Lemma out_events_of `{EqDecision Handler} (sh : Handler) shs ctx m (hd : option MD) (args : Msg) n :
  NoDup shs → sh ∈ shs →
  events_of sh (shs ≫= λ sh,
    [EHandleRPC sh ctx (StatsOutHeader true m hd);
     EHandleRPC sh ctx (StatsOutPayload true (Some args) n)]) =
  [StatsOutHeader true m hd; StatsOutPayload true (Some args) n].
Proof.
  assert (Hg : NoDup shs → events_of sh (shs ≫= λ sh,
    [EHandleRPC sh ctx (StatsOutHeader true m hd);
     EHandleRPC sh ctx (StatsOutPayload true (Some args) n)]) =
    if decide (sh ∈ shs) then [StatsOutHeader true m hd; StatsOutPayload true (Some args) n] else []).
  { induction 1 as [|sh' shs' Hn Hnd IH]; [by rewrite decide_False by set_solver|].
    rewrite bind_cons, events_of_app, IH. rewrite !events_of_cons. simpl.
    destruct (decide (sh' = sh)) as [->|Hne].
    - rewrite decide_False, decide_True by set_solver. done.
    - repeat case_decide; set_solver. }
  intros Hnd Hin. by rewrite Hg, decide_True.
Qed.

(** The event for the response, if one was received. *)
Definition is_in_header (ev : stats_event Msg) : Prop :=
  match ev with StatsInHeader true _ _ => True | _ => False end.
Definition is_in_payload (ev : stats_event Msg) : Prop :=
  match ev with StatsInPayload true _ _ => True | _ => False end.

(** Every stats handler of a client sees a well-formed sequence of events
    for a unary call: Begin, OutHeader and OutPayload, then at most one InHeader
    and one InPayload in this order, then exactly one End, last, with the error
    that the call returns (none for nil and for io.EOF, and none when it
    panics). *)
Theorem client_stats_events `{EqDecision Handler} now b clock ord call (cc : CC) ctx method args opts
    body sh :
  opts_supported opts = true → Marshal args = Ok body →
  NoDup (cc_statsHandlers cc) → sh ∈ cc_statsHandlers cc →
  let '(log, r) := invoke now b clock ord call cc ctx method args opts in
  ∃ hd mid1 mid2 t,
    events_of sh log =
      [StatsBegin true b false false; StatsOutHeader true method hd;
       StatsOutPayload true (Some args) (length body)] ++ mid1 ++ mid2 ++
      [StatsEnd true b t (match r with Ret (_, err) => end_error err | Panic _ => None end)] ∧
    Forall is_in_header mid1 ∧ length mid1 ≤ 1 ∧ Forall is_in_payload mid2 ∧ length mid2 ≤ 1.
Proof.
  intros Hopts Hm Hnd Hin.
  pose proof (invoke_unfold now b clock ord call cc ctx method args opts body Hopts Hm) as E.
  cbv zeta in E.
  pose proof (StatsStartServerRPC_events (Msg:=Msg) sh (cc_statsHandlers cc) true b method false false
    ctx Hnd Hin) as Hs. unfold start_events in Hs.
  set (ctx' := call_ctx cc method ctx) in *. set (h := request_header now ord cc ctx method) in *.
  assert (Hend : ∀ err, ∃ t, events_of sh (StatsEndRPC (Msg:=Msg) (cc_statsHandlers cc) true b err ctx' clock)
    = [StatsEnd true b t (end_error err)]).
  { intros err. destruct (stats_end_loop_events (Msg:=Msg) 0 sh (cc_statsHandlers cc) true b err ctx'
      clock Hnd) as [t Ht]. exists t. by rewrite decide_True in Ht. }
  assert (Hmid : ∃ mid, events_of sh (CallUnaryMethod ctx' h (cc_statsHandlers cc)
      (call h (mkBody (Some (Materialize body))))).1 = mid ∧ Forall is_in_header mid ∧ length mid ≤ 1).
  { unfold CallUnaryMethod. assert (Hnil : ∃ mid : list (stats_event Msg),
      [] = mid ∧ Forall is_in_header mid ∧ length mid ≤ 1) by (exists []; split_and!; [done|by constructor|simpl; lia]).
    destruct (call _ _) as [err|[err|resp| |err]]; try done.
    destruct (cc_statsHandlers cc) as [|sh0 shs] eqn:Esh; [set_solver|].
    destruct (GetHeader (Some resp)); [|done]. eexists. split; [done|].
    cbn [fst]. rewrite events_of_notify by done. rewrite decide_True by done.
    split; [by apply Forall_singleton|simpl; lia]. }
  destruct (CallUnaryMethod _ _ _ _) as [l3 r3]. simpl in Hmid. destruct Hmid as (mid & Hmid & Hf & Hl).
  destruct r3 as [[[rb|] [err|]]|msg]; [| |rewrite E..];
    try (match goal with |- context [StatsEndRPC _ _ _ ?e _ _] => destruct (Hend e) as [t Ht] end;
         eexists _, mid, [], t; split_and!; [|done|done|done|simpl; lia];
         rewrite !events_of_app, out_events_of, Hs, Hmid, Ht by done; done).
  - rewrite E. destruct (Hend (Some err)) as [t Ht].
    eexists _, mid, [], t. split_and!; [|done|done|done|simpl; lia].
    by rewrite !events_of_app, out_events_of, Hs, Hmid, Ht.
  - destruct (match Unmarshal _ with Ok m => (Some m, None) | Err err => (None, Some err) end)
      as [reply err]. rewrite E. destruct (Hend err) as [t Ht].
    eexists _, mid, [StatsInPayload true reply _], t. split_and!; [|done|done| |simpl; lia].
    + rewrite !events_of_app, out_events_of, Hs, Hmid, events_of_notify, decide_True, Ht by done.
      by rewrite <-!app_assoc.
    + by apply Forall_singleton.
Qed.
End unary_properties.

(** ** Concrete calls *)
Module ClientExample.
Import RuntimeModel.
Definition conn : ClientConn Msg nat () :=
  (NewClientConn Msg nat () "cli" "srv" [WithStatsHandler Msg nat () 7]).1.
(** A response with a status, and one with a body. *)
Definition response (st : option ResponseStatus) : Rpc :=
  mkRpc 1 (Some (header_lit "/s/m" [] "srv" "cli")) st (Some (mkBody (Some [Byte.x61]))) None None.
End ClientExample.

Section witnesses.
Import RuntimeModel ClientExample.
#[local] Existing Instances codec stats StatusModel.pkg MetadataModel.Join MetadataModel.no_unicode.
#[local] Existing Instance StatusModel.StatusModel_laws.

(** An error status, an OK status and a plain reply. *)
Lemma invoke_result_witness :
  let run st := (invoke 0 0 (λ _, 0%Z) MetadataModel.order (λ _ _, inr (GotRpc (response st)))
                   conn Background "/s/m" [Byte.x61] []).2 in
  run (Some (mkResponseStatus 5 "no" [])) = Ret (None, Some (StatusError (mkStatus 5 "no" []))) ∧
  run (Some (mkResponseStatus 0 "OK" [])) = Panic "nil pointer dereference" ∧
  run None = Ret (Some [Byte.x61], None).
Proof.
  intros run. unfold run.
  split_and!; rewrite (invoke_result _ _ _ _ _ conn Background "/s/m" [Byte.x61] [] [[Byte.x61]])
    by reflexivity; reflexivity.
Defined.

Lemma client_stats_events_witness :
  let '(log, r) := invoke 0 0 (λ _, 0%Z) MetadataModel.order (λ _ _, inr (GotRpc (response None)))
                     conn Background "/s/m" [Byte.x61] [] in
  ∃ hd mid1 mid2 t,
    events_of 7 log =
      [StatsBegin true 0 false false; StatsOutHeader true "/s/m" hd;
       StatsOutPayload true (Some [Byte.x61]) 1] ++ mid1 ++ mid2 ++
      [StatsEnd true 0 t (match r with Ret (_, err) => end_error err | Panic _ => None end)] ∧
    Forall is_in_header mid1 ∧ length mid1 ≤ 1 ∧ Forall is_in_payload mid2 ∧ length mid2 ≤ 1.
Proof.
  apply (client_stats_events 0 0 (λ _, 0%Z) MetadataModel.order
    (λ _ _, inr (GotRpc (response None))) conn Background "/s/m" [Byte.x61] [] [[Byte.x61]] 7).
  - reflexivity.
  - reflexivity.
  - apply NoDup_singleton.
  - by apply list_elem_of_singleton.
Defined.
End witnesses.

****

→ **Exercise**
Go back to the listing above. Copy word for word the lines from the one with "let '(log, r) := invoke 0" through the one with "[StatsBegin true 0", and nothing more.

→ **Worked solution**
  let '(log, r) := invoke 0 0 (λ _, 0%Z) MetadataModel.order (λ _ _, inr (GotRpc (response None)))
                     conn Background "/s/m" [Byte.x61] [] in
  ∃ hd mid1 mid2 t,
    events_of 7 log =
      [StatsBegin true 0 false false; StatsOutHeader true "/s/m" hd;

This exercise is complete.